## [EXERCISE DETAILS]
Give again only those lines from the start of the entries through the line holding "apply removed_lookup_None.", leaving them as they are.

Saved data entries
(** A key that is no record of the owner is left as it was. *)
Lemma written_other (namespace ID : string) (items : list Z)
  (s : gmap string string) (k : string) :
  (forall y, k <> ItemKeyFormat namespace y) ->
  (forall y, k <> IDKeyFormat namespace ID y) ->
  written namespace ID s items !! k = s !! k.
Proof.
  intros Hitem Hid. revert s.
  induction items as [|item items IH]; intros s; [reflexivity |].
  rewrite written_cons, IH.
  rewrite !lookup_insert_ne; [reflexivity | |]; apply not_eq_sym; auto.
Qed.

(** The removals only take bindings away. *)
Lemma removed_lookup_Some (namespace ID : string) (items : list Z)
  (s : gmap string string) (k x : string) :
  removed namespace ID s items !! k = Some x -> s !! k = Some x.
Proof.
  revert s. induction items as [|item items IH]; intros s Hk; [exact Hk |].
  rewrite removed_cons in Hk. apply IH in Hk.
  apply lookup_delete_Some in Hk as [_ Hk].
  now apply lookup_delete_Some in Hk as [_ Hk].
Qed.

Lemma removed_lookup_None (namespace ID : string) (items : list Z)
  (s : gmap string string) (k : string) :
  s !! k = None -> removed namespace ID s items !! k = None.
Proof.
  intros Hk. destruct (removed namespace ID s items !! k) as [x|] eqn:Hr;
    [| reflexivity].
  apply removed_lookup_Some in Hr. congruence.
Qed.

Lemma removed_IDKey (namespace ID : string) (items : list Z)
  (s : gmap string string) (item : Z) :
  item ∈ items ->
  removed namespace ID s items !! IDKeyFormat namespace ID (Itoa item) = None.
Proof.
  revert s. induction items as [|i items IH]; intros s Hin;
    [inversion Hin |].
  rewrite removed_cons.
  apply elem_of_cons in Hin as [->|Hin]; [| now apply IH].
  apply removed_lookup_None, lookup_delete_eq.
Qed.

Lemma removed_ItemKey (namespace ID : string) (items : list Z)
  (s : gmap string string) (item : Z) :
  item ∈ items ->
  removed namespace ID s items !! ItemKeyFormat namespace (Itoa item) = None.
Proof.
  revert s. induction items as [|i items IH]; intros s Hin;
    [inversion Hin |].
  rewrite removed_cons.
  apply elem_of_cons in Hin as [->|Hin]; [| now apply IH].
  apply removed_lookup_None.
  rewrite lookup_delete_ne by apply not_eq_sym, ItemKey_IDKey.
  apply lookup_delete_eq.
Qed.

Lemma removed_other (namespace ID : string) (items : list Z)
  (s : gmap string string) (k : string) :
  (forall y, k <> ItemKeyFormat namespace y) ->
  (forall y, k <> IDKeyFormat namespace ID y) ->
  removed namespace ID s items !! k = s !! k.
Proof.
  intros Hitem Hid. revert s.
  induction items as [|item items IH]; intros s; [reflexivity |].
  rewrite removed_cons, IH.
  rewrite !lookup_delete_ne; [reflexivity | |]; apply not_eq_sym; auto.
Qed.

(** ** Create *)

(** What a successful [Create] went through. *)
Lemma Create_inv (namespace ID : string) (num min max : Z)
  (s : gmap string string) (items : list Z) (s' : gmap string string) :
  Service.Create namespace ID num min max s = (Ok items, s') ->
  exists used latest front lastItem,
    Service.used namespace s = (Ok used, s) /\
    Service.latest namespace s = (Ok latest, s) /\
    Service.allocate (Z.to_nat num) used [] min max latest = Ok items /\
    items = front ++ [lastItem] /\
    s' = <[LatestKeyFormat namespace := Itoa lastItem]>
           (written namespace ID s items).
Proof.
  unfold Service.Create, bind at 1.
  destruct (Service.used namespace s) as [[used| | |] s1] eqn:Hused;
    try discriminate.
  assert (s1 = s) as -> by (rewrite used_run in Hused; congruence).
  unfold bind at 1.
  destruct (Service.latest namespace s) as [[latest| | |] s1] eqn:Hlatest;
    try discriminate.
  assert (s1 = s) as -> by (rewrite latest_run in Hlatest; congruence).
  unfold bind at 1, lift.
  destruct (Service.allocate (Z.to_nat num) used [] min max latest)
    as [items'| | |] eqn:Halloc; try discriminate.
  unfold bind, ret.
  destruct items' as [|lastItem front _] using rev_ind.
  - rewrite create_nil. discriminate.
  - rewrite create_run. intros [= <- <-].
    exists used, latest, front, lastItem. auto.
Qed.

(** The batch of a successful [Create] and the storage it leaves. *)
Lemma Create_allocated (namespace ID : string) (num min max : Z)
  (s : gmap string string) (items : list Z) (s' : gmap string string) :
  Service.Create namespace ID num min max s = (Ok items, s') ->
  exists used latest front lastItem,
    Service.used namespace s = (Ok used, s) /\
    Service.latest namespace s = (Ok latest, s) /\
    length items = Z.to_nat num /\
    allocated used min max latest items /\
    items = front ++ [lastItem] /\
    s' = <[LatestKeyFormat namespace := Itoa lastItem]>
           (written namespace ID s items).
Proof.
  intros Hcreate.
  apply Create_inv in Hcreate
    as (used & latest & front & lastItem & Hused & Hlatest & Halloc & Hitems
        & ->).
  apply allocate_Ok in Halloc as (new & Hnew & Hlen & Halloc).
  simpl in Hnew. subst new.
  exists used, latest, front, lastItem. auto 10.
Qed.

(** The records of a batch are in the storage [Create] leaves. *)
Lemma Create_records (namespace ID : string) (lastItem : Z)
  (s : gmap string string) (items : list Z) (v : Z) :
  v ∈ items ->
  <[LatestKeyFormat namespace := Itoa lastItem]>
    (written namespace ID s items) !! ItemKeyFormat namespace (Itoa v)
  = Some (Itoa v) /\
  <[LatestKeyFormat namespace := Itoa lastItem]>
    (written namespace ID s items) !! IDKeyFormat namespace ID (Itoa v)
  = Some (Itoa v).
Proof.
  intros Hv. split.
  - rewrite lookup_insert_ne by (apply not_eq_sym, ItemKey_LatestKey).
    exact (written_ItemKey _ _ _ _ _ Hv).
  - rewrite lookup_insert_ne by (apply not_eq_sym, IDKey_LatestKey).
    exact (written_IDKey _ _ _ _ _ Hv).
Qed.


(** An item with a namespace-level record is one of the used items. *)
Lemma recorded_in_used (namespace : string) (s : gmap string string)
  (used : list Z) (v : Z) :
  Service.used namespace s = (Ok used, s) ->
  s !! ItemKeyFormat namespace (Itoa v) = Some (Itoa v) ->
  v ∈ used.
Proof.
  rewrite used_run. intros [= Hused] Hrec.
  apply stringsToInts_Ok in Hused as [-> Hall].
  assert (Hin : Itoa v ∈ microstorage.values (ItemListKeyFormat namespace) s).
  { apply elem_of_values. eexists. split; [exact Hrec |].
    apply below_ItemList_ItemKey. }
  rewrite Forall_forall in Hall. specialize (Hall _ Hin).
  apply Atoi_Itoa_inv in Hall.
  apply list_elem_of_fmap. exists (Itoa v). split; [now symmetry | exact Hin].
Qed.

(** [Create] keeps the namespace-level records that are there. *)
Lemma Create_keeps_record (namespace ID : string) (num min max : Z)
  (s : gmap string string) (items : list Z) (s' : gmap string string)
  (x : string) :
  Service.Create namespace ID num min max s = (Ok items, s') ->
  s !! ItemKeyFormat namespace x = Some x ->
  s' !! ItemKeyFormat namespace x = Some x.
Proof.
  intros Hcreate Hrec.
  apply Create_inv in Hcreate as (_ & _ & _ & lastItem & _ & _ & _ & _ & ->).
  rewrite lookup_insert_ne by (apply not_eq_sym, ItemKey_LatestKey).
  apply written_persist; [exact Hrec | |].
  - intros y Hy. symmetry. now apply ItemKey_inj in Hy.
  - intros y Hy. now apply ItemKey_IDKey in Hy.
Qed.

(** No integer occurs twice in what successive calls of [Create] return,
    and none of them had a namespace-level record before. *)
Lemma creates_distinct (namespace : string) (requests : list request)
  (s : gmap string string) (batches : list (list Z))
  (s' : gmap string string) :
  creates namespace requests s = Some (batches, s') ->
  NoDup (concat batches) /\
  forall v, v ∈ concat batches ->
            s !! ItemKeyFormat namespace (Itoa v) <> Some (Itoa v).
Proof.
  revert s batches.
  induction requests as [|r requests IH]; intros s batches.
  - intros [= <- <-]. split; [constructor |]. intros v Hv. inversion Hv.
  - cbn [creates].
    destruct (Service.Create namespace (owner r) (count r) (lower r)
                (upper r) s) as [[items| | |] s1] eqn:Hcreate;
      try discriminate.
    destruct (creates namespace requests s1) as [[batches' s2]|] eqn:Hrest;
      [| discriminate].
    intros [= <- <-]. destruct (IH _ _ Hrest) as [Hnodup Hnew].
    destruct (Create_allocated _ _ _ _ _ _ _ _ Hcreate)
      as (used & latest & front & lastItem & Hused & _ & _ & Halloc & _
          & Hs1).
    destruct (allocated_distinct _ _ _ _ _ Halloc) as [Hitems Hfree].
    cbn [concat]. split.
    + apply NoDup_app. split; [exact Hitems | split; [| exact Hnodup]].
      intros v Hv Hin. apply (Hnew v Hin). rewrite Hs1.
      exact (proj1 (Create_records _ _ _ _ _ _ Hv)).
    + intros v [Hv|Hv]%elem_of_app Hs.
      * apply (proj1 (Hfree v Hv)).
        exact (recorded_in_used _ _ _ _ Hused Hs).
      * apply (Hnew v Hv).
        exact (Create_keeps_record _ _ _ _ _ _ _ _ _ Hcreate Hs).
Qed.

## [SOLUTION TO THIS PROBLEM]
(** A key that is no record of the owner is left as it was. *)
Lemma written_other (namespace ID : string) (items : list Z)
  (s : gmap string string) (k : string) :
  (forall y, k <> ItemKeyFormat namespace y) ->
  (forall y, k <> IDKeyFormat namespace ID y) ->
  written namespace ID s items !! k = s !! k.
Proof.
  intros Hitem Hid. revert s.
  induction items as [|item items IH]; intros s; [reflexivity |].
  rewrite written_cons, IH.
  rewrite !lookup_insert_ne; [reflexivity | |]; apply not_eq_sym; auto.
Qed.

(** The removals only take bindings away. *)
Lemma removed_lookup_Some (namespace ID : string) (items : list Z)
  (s : gmap string string) (k x : string) :
  removed namespace ID s items !! k = Some x -> s !! k = Some x.
Proof.
  revert s. induction items as [|item items IH]; intros s Hk; [exact Hk |].
  rewrite removed_cons in Hk. apply IH in Hk.
  apply lookup_delete_Some in Hk as [_ Hk].
  now apply lookup_delete_Some in Hk as [_ Hk].
Qed.

Lemma removed_lookup_None (namespace ID : string) (items : list Z)
  (s : gmap string string) (k : string) :
  s !! k = None -> removed namespace ID s items !! k = None.
Proof.
  intros Hk. destruct (removed namespace ID s items !! k) as [x|] eqn:Hr;
    [| reflexivity].
  apply removed_lookup_Some in Hr. congruence.
Qed.

Lemma removed_IDKey (namespace ID : string) (items : list Z)
  (s : gmap string string) (item : Z) :
  item ∈ items ->
  removed namespace ID s items !! IDKeyFormat namespace ID (Itoa item) = None.
Proof.
  revert s. induction items as [|i items IH]; intros s Hin;
    [inversion Hin |].
  rewrite removed_cons.
  apply elem_of_cons in Hin as [->|Hin]; [| now apply IH].
  apply removed_lookup_None, lookup_delete_eq.
Qed.

Lemma removed_ItemKey (namespace ID : string) (items : list Z)
  (s : gmap string string) (item : Z) :
  item ∈ items ->
  removed namespace ID s items !! ItemKeyFormat namespace (Itoa item) = None.
Proof.
  revert s. induction items as [|i items IH]; intros s Hin;
    [inversion Hin |].
  rewrite removed_cons.
  apply elem_of_cons in Hin as [->|Hin]; [| now apply IH].
  apply removed_lookup_None.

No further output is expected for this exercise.